Start of Supplied material
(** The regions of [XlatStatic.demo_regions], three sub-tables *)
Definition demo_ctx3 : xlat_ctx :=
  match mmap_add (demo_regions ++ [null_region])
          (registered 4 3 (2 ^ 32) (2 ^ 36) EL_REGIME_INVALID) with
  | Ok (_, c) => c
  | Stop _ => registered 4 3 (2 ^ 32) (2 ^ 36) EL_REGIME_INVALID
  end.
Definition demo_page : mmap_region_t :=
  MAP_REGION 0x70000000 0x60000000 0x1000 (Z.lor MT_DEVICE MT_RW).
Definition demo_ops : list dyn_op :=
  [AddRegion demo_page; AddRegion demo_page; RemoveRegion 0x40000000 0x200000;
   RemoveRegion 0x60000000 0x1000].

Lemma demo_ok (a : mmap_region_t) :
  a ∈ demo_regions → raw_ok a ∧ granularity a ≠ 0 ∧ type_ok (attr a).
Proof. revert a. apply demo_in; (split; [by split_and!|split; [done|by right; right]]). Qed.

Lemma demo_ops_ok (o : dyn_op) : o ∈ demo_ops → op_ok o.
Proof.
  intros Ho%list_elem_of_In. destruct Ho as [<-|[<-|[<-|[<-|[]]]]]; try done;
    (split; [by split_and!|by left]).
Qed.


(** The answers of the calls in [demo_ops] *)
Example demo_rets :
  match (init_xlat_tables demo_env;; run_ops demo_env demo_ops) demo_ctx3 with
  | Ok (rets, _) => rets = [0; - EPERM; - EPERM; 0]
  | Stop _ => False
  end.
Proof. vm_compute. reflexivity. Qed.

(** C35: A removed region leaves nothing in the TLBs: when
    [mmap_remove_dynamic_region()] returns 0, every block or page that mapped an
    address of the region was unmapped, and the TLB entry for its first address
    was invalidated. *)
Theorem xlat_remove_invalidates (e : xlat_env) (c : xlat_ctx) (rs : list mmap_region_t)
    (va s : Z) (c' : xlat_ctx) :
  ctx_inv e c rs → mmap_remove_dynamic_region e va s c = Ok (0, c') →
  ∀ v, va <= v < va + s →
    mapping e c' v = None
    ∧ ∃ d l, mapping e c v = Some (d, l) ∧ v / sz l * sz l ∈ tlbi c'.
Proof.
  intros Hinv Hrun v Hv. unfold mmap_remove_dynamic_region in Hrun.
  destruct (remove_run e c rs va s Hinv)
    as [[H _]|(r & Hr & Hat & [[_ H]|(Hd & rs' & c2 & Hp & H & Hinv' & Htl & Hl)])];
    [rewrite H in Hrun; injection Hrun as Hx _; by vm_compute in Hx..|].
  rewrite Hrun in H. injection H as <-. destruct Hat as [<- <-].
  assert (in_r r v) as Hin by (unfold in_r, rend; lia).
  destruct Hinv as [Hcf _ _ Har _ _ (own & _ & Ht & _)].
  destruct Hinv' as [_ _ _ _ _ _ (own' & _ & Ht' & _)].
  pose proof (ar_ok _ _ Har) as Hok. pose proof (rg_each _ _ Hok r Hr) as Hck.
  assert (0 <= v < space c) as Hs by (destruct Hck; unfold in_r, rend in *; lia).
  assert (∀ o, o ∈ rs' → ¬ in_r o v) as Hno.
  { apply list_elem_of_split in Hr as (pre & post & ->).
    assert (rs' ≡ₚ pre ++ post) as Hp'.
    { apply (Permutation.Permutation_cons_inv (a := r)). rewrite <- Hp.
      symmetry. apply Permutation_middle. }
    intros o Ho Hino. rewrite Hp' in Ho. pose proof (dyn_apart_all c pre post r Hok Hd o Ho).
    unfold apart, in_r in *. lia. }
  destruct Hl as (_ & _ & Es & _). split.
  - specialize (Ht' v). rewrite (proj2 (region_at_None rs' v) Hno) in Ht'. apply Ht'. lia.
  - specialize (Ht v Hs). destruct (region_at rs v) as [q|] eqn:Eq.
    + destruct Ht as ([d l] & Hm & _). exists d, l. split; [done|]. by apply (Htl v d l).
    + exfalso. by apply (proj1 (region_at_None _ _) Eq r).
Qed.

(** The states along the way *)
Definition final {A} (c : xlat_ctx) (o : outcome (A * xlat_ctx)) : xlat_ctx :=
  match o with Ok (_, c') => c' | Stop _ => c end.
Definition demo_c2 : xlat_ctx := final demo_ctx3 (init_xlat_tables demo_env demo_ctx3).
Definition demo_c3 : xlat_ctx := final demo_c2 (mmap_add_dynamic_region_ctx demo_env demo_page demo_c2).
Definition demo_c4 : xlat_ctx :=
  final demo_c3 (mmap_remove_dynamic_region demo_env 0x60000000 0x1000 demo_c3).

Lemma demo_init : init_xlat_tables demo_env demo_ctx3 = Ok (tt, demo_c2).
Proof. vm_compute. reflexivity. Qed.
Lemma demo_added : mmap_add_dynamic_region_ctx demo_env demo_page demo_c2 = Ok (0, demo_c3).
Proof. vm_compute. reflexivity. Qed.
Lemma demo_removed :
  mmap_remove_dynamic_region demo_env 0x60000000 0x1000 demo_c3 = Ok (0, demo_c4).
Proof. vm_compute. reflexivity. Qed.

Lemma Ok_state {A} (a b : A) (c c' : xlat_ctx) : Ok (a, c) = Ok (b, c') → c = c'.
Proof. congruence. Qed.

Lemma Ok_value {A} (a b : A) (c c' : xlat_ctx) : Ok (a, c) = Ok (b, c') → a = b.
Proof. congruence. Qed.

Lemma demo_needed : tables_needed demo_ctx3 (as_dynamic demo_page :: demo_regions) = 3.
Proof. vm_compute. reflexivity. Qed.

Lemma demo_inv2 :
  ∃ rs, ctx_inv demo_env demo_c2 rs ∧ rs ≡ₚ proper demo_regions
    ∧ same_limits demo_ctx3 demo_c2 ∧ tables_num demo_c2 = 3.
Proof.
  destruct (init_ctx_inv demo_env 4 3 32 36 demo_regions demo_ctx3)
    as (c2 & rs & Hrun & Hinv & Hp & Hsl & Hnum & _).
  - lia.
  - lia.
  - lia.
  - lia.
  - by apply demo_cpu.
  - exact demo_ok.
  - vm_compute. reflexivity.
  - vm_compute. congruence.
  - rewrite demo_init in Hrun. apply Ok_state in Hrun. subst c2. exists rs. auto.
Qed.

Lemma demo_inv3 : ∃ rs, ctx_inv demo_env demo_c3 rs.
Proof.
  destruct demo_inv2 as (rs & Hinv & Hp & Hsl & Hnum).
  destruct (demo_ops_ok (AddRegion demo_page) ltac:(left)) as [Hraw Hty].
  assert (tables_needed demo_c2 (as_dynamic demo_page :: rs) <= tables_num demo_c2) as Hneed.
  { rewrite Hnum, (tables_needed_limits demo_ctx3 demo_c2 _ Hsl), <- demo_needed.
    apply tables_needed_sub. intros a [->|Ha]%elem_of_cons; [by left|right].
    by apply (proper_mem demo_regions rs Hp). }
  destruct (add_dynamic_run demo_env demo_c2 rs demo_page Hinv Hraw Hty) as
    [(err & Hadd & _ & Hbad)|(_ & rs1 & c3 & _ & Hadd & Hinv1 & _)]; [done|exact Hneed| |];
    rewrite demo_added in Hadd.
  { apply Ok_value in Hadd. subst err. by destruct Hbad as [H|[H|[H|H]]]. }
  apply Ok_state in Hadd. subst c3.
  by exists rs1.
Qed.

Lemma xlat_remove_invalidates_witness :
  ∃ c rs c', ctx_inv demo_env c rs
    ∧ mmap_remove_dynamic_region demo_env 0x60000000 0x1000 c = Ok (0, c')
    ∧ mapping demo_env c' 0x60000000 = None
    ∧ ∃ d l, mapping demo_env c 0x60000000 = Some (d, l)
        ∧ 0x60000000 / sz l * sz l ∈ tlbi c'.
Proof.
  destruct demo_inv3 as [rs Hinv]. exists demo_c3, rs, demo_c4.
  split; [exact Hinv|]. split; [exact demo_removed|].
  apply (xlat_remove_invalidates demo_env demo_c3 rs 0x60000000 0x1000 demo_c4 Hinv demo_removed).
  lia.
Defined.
End of Supplied material
Start of Supplied material
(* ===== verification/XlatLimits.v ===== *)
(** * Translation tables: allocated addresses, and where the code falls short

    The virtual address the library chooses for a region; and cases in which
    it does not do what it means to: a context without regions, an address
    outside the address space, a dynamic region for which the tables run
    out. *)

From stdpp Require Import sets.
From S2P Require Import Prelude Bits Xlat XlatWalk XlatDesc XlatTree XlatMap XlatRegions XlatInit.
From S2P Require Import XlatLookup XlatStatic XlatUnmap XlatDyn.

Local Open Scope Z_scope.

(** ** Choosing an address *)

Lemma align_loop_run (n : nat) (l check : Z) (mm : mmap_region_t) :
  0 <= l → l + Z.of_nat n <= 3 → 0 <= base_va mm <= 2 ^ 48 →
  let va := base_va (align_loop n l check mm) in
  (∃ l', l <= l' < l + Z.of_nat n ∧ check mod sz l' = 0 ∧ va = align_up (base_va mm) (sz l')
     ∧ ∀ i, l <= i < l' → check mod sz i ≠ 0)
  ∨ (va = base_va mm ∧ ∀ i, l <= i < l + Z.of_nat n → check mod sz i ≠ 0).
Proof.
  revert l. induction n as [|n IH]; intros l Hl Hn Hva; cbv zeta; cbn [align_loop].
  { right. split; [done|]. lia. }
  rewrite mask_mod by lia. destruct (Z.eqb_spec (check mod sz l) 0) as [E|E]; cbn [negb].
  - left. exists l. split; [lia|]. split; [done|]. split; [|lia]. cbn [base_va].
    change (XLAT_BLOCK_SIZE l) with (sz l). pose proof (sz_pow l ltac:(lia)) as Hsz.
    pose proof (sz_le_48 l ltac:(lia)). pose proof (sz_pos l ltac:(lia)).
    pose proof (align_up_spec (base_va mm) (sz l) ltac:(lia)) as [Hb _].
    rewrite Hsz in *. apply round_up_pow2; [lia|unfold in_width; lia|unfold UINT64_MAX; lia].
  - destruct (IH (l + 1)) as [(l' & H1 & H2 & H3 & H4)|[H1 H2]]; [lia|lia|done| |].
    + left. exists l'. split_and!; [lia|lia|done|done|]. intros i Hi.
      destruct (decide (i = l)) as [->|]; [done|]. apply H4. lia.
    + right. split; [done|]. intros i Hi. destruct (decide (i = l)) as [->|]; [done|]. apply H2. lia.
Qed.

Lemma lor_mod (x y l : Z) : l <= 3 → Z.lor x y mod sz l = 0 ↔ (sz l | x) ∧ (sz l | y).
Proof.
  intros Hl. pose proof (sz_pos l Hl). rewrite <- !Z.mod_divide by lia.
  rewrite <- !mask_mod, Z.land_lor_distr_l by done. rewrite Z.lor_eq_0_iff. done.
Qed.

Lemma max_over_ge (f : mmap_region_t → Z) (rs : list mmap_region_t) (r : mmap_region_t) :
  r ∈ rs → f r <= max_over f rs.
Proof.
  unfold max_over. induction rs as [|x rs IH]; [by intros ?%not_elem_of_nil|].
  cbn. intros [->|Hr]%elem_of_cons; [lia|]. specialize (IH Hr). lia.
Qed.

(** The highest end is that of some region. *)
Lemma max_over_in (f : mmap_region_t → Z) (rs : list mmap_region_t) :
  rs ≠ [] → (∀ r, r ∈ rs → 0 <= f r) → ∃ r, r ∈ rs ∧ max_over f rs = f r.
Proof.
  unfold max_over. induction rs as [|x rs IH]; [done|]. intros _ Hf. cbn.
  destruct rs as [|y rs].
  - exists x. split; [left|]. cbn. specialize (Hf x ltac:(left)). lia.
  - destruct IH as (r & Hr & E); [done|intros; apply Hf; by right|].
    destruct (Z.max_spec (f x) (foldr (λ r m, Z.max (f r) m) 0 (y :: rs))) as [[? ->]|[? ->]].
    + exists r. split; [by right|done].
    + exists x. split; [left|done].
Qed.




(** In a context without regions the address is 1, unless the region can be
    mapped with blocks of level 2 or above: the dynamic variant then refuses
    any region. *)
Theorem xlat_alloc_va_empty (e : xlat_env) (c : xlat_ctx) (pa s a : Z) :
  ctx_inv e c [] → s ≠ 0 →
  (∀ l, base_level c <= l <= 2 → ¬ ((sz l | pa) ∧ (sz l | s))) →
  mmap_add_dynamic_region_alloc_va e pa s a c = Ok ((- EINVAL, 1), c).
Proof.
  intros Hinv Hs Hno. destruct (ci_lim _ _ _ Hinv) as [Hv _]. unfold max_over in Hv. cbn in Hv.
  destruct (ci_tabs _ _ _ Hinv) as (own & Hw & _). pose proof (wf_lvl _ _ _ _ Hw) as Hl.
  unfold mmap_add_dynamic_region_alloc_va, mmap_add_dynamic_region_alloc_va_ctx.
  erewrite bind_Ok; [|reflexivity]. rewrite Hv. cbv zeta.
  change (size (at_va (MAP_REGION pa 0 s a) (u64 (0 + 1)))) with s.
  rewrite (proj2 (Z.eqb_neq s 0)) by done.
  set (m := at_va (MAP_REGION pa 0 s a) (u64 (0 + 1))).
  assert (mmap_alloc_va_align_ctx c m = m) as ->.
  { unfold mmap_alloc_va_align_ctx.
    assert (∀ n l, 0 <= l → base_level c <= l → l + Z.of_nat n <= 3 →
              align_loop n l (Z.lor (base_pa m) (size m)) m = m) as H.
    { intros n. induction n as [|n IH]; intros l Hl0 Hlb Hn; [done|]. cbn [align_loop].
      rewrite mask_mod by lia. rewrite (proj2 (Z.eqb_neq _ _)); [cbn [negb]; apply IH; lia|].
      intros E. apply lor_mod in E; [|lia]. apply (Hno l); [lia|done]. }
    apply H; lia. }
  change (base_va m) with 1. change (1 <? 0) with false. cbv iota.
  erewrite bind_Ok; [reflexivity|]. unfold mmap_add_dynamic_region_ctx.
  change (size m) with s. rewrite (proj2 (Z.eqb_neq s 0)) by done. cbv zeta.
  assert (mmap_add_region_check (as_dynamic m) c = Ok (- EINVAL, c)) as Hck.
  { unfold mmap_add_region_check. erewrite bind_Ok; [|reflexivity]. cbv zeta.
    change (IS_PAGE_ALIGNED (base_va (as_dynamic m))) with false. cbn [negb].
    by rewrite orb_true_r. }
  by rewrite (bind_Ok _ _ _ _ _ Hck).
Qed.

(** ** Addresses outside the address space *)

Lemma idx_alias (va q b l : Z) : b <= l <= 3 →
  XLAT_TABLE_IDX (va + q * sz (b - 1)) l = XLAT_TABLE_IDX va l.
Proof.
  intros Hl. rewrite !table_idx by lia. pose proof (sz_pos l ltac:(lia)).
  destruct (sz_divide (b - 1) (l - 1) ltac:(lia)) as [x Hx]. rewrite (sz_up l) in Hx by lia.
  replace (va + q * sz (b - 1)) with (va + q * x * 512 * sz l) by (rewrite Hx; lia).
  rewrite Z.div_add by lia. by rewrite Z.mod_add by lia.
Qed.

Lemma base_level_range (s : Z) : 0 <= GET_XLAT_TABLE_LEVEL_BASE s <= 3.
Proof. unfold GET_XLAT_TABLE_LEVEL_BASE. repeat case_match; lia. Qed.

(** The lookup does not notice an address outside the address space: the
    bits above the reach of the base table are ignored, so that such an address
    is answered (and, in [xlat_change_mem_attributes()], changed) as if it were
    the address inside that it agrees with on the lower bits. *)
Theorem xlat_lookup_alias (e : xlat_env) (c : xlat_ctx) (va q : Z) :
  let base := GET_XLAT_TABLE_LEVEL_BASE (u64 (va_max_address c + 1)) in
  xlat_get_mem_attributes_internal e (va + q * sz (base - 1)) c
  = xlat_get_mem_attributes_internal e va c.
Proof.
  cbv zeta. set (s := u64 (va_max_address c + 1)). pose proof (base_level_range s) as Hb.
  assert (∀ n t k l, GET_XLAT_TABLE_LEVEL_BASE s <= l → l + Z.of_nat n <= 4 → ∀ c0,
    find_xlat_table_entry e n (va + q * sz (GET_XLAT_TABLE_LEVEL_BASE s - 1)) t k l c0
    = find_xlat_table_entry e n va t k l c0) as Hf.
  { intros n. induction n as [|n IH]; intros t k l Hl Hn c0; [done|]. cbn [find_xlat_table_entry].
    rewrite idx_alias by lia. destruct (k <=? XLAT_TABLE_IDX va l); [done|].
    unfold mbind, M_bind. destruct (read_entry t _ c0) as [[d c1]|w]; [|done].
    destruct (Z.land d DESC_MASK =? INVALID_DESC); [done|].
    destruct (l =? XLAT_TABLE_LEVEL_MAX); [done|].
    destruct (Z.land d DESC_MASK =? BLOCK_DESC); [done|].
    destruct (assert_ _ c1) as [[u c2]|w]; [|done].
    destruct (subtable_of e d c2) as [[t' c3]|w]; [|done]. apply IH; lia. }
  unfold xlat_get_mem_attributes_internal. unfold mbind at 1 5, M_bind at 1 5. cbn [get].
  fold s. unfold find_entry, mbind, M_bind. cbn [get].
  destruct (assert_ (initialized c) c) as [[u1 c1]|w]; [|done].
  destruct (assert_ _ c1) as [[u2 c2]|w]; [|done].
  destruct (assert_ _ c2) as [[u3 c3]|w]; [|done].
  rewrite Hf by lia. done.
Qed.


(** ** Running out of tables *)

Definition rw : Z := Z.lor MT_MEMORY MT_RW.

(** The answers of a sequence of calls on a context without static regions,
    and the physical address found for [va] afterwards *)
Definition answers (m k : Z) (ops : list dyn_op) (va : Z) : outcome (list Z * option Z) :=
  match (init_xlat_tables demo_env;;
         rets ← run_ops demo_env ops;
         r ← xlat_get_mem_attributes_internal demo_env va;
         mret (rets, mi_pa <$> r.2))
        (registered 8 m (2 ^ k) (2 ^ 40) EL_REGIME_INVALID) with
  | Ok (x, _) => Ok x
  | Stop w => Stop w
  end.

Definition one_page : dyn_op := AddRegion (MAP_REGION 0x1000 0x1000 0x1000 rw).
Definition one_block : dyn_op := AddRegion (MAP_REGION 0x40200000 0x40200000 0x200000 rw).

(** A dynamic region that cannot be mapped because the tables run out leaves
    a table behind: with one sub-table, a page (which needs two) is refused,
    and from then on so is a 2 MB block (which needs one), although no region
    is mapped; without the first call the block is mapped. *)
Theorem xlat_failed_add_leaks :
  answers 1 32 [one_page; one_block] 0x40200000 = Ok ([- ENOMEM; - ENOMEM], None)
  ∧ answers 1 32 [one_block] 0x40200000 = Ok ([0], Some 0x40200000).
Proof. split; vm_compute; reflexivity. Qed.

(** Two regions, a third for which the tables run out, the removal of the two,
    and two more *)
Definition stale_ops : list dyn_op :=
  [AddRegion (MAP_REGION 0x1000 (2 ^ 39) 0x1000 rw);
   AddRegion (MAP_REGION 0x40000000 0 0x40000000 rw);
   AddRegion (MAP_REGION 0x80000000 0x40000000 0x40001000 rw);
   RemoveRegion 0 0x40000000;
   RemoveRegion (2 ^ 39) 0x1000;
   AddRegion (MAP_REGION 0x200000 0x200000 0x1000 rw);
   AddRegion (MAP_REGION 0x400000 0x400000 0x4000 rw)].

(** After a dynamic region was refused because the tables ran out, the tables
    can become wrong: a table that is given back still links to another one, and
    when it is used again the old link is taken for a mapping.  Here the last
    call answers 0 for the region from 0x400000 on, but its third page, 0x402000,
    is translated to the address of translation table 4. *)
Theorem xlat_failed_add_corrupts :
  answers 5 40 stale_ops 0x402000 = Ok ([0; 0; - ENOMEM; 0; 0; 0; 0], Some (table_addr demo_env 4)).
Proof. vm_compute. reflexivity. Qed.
End of Supplied material
• **Your objective**
For this exercise, repeat exactly the lines of the data above from the one with "(** The regions" down to the one with "[AddRegion demo_page; AddRegion", both end lines included.

• **Completed exercise**
(** The regions of [XlatStatic.demo_regions], three sub-tables *)
Definition demo_ctx3 : xlat_ctx :=
  match mmap_add (demo_regions ++ [null_region])
          (registered 4 3 (2 ^ 32) (2 ^ 36) EL_REGIME_INVALID) with
  | Ok (_, c) => c
  | Stop _ => registered 4 3 (2 ^ 32) (2 ^ 36) EL_REGIME_INVALID
  end.
Definition demo_page : mmap_region_t :=
  MAP_REGION 0x70000000 0x60000000 0x1000 (Z.lor MT_DEVICE MT_RW).
Definition demo_ops : list dyn_op :=
  [AddRegion demo_page; AddRegion demo_page; RemoveRegion 0x40000000 0x200000;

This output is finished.